▼
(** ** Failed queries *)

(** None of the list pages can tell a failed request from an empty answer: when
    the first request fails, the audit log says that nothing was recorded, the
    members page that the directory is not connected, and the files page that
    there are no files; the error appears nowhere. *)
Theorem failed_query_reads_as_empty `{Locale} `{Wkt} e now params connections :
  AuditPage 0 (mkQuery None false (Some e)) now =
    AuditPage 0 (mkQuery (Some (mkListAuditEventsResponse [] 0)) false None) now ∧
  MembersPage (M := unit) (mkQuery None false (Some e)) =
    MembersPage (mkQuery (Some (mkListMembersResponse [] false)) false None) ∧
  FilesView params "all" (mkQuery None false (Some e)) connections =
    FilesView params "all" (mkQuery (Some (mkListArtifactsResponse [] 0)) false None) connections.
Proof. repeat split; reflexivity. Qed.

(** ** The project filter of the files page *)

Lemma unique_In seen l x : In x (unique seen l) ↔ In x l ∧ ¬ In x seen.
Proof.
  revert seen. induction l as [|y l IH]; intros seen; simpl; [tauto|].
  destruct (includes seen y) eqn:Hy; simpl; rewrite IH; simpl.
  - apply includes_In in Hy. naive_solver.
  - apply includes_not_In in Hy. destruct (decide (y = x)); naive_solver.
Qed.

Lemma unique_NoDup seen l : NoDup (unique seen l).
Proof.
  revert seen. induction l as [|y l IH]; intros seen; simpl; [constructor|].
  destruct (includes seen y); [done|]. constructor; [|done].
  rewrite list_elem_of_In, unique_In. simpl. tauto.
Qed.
▲
▼
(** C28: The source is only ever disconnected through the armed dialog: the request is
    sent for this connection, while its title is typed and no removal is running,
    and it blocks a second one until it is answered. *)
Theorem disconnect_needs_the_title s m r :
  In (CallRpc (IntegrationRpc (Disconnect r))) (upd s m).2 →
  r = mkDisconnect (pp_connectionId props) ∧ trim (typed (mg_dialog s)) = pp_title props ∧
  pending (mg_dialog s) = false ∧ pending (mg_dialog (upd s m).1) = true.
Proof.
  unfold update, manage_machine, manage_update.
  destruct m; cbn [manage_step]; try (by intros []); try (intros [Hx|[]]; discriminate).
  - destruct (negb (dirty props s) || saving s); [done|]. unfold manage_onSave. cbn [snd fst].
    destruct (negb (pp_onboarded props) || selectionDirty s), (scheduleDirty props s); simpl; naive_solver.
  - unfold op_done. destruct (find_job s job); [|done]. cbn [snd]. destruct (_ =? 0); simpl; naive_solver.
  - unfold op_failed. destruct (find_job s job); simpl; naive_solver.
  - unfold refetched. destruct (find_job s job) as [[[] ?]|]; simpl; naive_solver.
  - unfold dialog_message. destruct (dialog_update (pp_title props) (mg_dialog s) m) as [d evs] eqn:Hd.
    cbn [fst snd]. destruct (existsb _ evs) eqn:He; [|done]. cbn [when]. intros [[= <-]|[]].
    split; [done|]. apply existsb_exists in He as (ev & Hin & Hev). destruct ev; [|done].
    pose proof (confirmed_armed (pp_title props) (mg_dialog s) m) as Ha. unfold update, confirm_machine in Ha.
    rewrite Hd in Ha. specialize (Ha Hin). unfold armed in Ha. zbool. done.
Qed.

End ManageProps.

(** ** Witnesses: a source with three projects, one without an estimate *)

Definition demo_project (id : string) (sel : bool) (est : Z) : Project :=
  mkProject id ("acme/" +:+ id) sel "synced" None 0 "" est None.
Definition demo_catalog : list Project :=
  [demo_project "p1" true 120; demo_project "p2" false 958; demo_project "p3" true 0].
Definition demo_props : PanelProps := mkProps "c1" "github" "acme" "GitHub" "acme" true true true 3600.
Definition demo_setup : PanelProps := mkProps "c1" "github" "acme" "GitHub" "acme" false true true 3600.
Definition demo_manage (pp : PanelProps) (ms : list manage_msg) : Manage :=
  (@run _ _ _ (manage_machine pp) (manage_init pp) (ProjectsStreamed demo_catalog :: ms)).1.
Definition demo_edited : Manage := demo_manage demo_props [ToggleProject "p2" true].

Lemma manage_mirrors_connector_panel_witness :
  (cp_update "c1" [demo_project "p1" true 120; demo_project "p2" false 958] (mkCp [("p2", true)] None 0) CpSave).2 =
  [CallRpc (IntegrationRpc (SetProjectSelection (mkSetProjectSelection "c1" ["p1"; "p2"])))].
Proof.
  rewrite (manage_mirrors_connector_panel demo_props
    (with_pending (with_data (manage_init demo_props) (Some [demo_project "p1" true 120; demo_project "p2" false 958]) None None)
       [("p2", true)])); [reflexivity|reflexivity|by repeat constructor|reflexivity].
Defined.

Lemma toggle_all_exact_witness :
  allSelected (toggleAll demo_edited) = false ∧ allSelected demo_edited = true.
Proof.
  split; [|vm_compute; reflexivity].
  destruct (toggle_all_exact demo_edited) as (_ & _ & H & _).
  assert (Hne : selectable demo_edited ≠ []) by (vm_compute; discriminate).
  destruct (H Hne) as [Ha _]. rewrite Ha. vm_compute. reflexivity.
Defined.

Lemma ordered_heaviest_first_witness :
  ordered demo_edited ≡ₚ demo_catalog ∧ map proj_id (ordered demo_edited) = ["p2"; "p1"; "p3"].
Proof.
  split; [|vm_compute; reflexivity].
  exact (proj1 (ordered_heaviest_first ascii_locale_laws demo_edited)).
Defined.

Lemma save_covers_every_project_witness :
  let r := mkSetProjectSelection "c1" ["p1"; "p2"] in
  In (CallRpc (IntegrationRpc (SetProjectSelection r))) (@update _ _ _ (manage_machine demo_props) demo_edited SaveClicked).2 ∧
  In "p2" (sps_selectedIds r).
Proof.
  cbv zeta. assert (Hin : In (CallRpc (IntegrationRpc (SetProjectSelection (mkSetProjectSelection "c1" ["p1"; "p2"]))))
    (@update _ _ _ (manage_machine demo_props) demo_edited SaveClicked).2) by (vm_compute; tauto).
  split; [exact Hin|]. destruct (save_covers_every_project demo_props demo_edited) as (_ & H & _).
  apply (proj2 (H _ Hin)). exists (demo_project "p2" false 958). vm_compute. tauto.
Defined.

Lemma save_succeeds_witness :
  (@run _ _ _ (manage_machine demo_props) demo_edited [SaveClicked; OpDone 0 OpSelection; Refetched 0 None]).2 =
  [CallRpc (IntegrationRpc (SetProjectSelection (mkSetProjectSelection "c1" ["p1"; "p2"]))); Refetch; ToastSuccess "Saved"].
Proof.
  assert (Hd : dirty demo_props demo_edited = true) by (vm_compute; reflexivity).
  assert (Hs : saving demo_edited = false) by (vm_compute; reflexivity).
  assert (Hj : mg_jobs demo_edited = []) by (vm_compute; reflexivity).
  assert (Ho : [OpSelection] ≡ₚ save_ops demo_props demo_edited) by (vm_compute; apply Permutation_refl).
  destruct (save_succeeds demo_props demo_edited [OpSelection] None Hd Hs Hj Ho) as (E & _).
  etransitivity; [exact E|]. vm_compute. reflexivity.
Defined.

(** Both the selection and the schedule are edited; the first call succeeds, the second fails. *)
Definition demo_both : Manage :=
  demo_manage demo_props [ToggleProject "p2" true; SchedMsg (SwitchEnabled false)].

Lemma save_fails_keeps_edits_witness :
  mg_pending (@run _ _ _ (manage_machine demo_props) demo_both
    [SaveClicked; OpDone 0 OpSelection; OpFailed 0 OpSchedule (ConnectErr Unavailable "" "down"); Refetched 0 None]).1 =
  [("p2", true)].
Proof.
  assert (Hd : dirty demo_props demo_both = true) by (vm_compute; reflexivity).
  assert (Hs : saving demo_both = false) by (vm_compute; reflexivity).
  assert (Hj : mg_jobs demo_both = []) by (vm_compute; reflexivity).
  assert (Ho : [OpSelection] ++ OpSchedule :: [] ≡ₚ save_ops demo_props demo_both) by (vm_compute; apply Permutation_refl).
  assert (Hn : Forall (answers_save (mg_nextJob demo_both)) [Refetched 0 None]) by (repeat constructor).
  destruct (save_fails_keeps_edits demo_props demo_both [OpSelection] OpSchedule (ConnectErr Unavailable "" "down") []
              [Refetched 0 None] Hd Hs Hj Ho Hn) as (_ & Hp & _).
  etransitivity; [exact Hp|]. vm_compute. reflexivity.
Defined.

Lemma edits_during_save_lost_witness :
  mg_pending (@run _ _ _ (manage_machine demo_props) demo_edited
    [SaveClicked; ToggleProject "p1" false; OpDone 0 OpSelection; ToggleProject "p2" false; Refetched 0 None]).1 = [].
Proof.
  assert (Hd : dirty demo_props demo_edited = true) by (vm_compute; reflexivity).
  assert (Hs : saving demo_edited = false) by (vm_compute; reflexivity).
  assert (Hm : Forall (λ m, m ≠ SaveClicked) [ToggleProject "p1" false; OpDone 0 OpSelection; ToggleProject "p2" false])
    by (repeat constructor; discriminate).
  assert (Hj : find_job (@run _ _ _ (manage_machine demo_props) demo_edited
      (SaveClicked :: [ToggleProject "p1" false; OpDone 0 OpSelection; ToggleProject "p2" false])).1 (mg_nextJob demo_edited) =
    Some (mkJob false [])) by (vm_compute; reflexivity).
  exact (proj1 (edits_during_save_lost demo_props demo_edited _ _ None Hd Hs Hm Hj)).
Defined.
▲
(EXERCISE DIRECTIONS) From the records above, copy every line that includes the word "GitHub".

(OUTPUT BELOW)
Definition demo_props : PanelProps := mkProps "c1" "github" "acme" "GitHub" "acme" true true true 3600.
Definition demo_setup : PanelProps := mkProps "c1" "github" "acme" "GitHub" "acme" false true true 3600.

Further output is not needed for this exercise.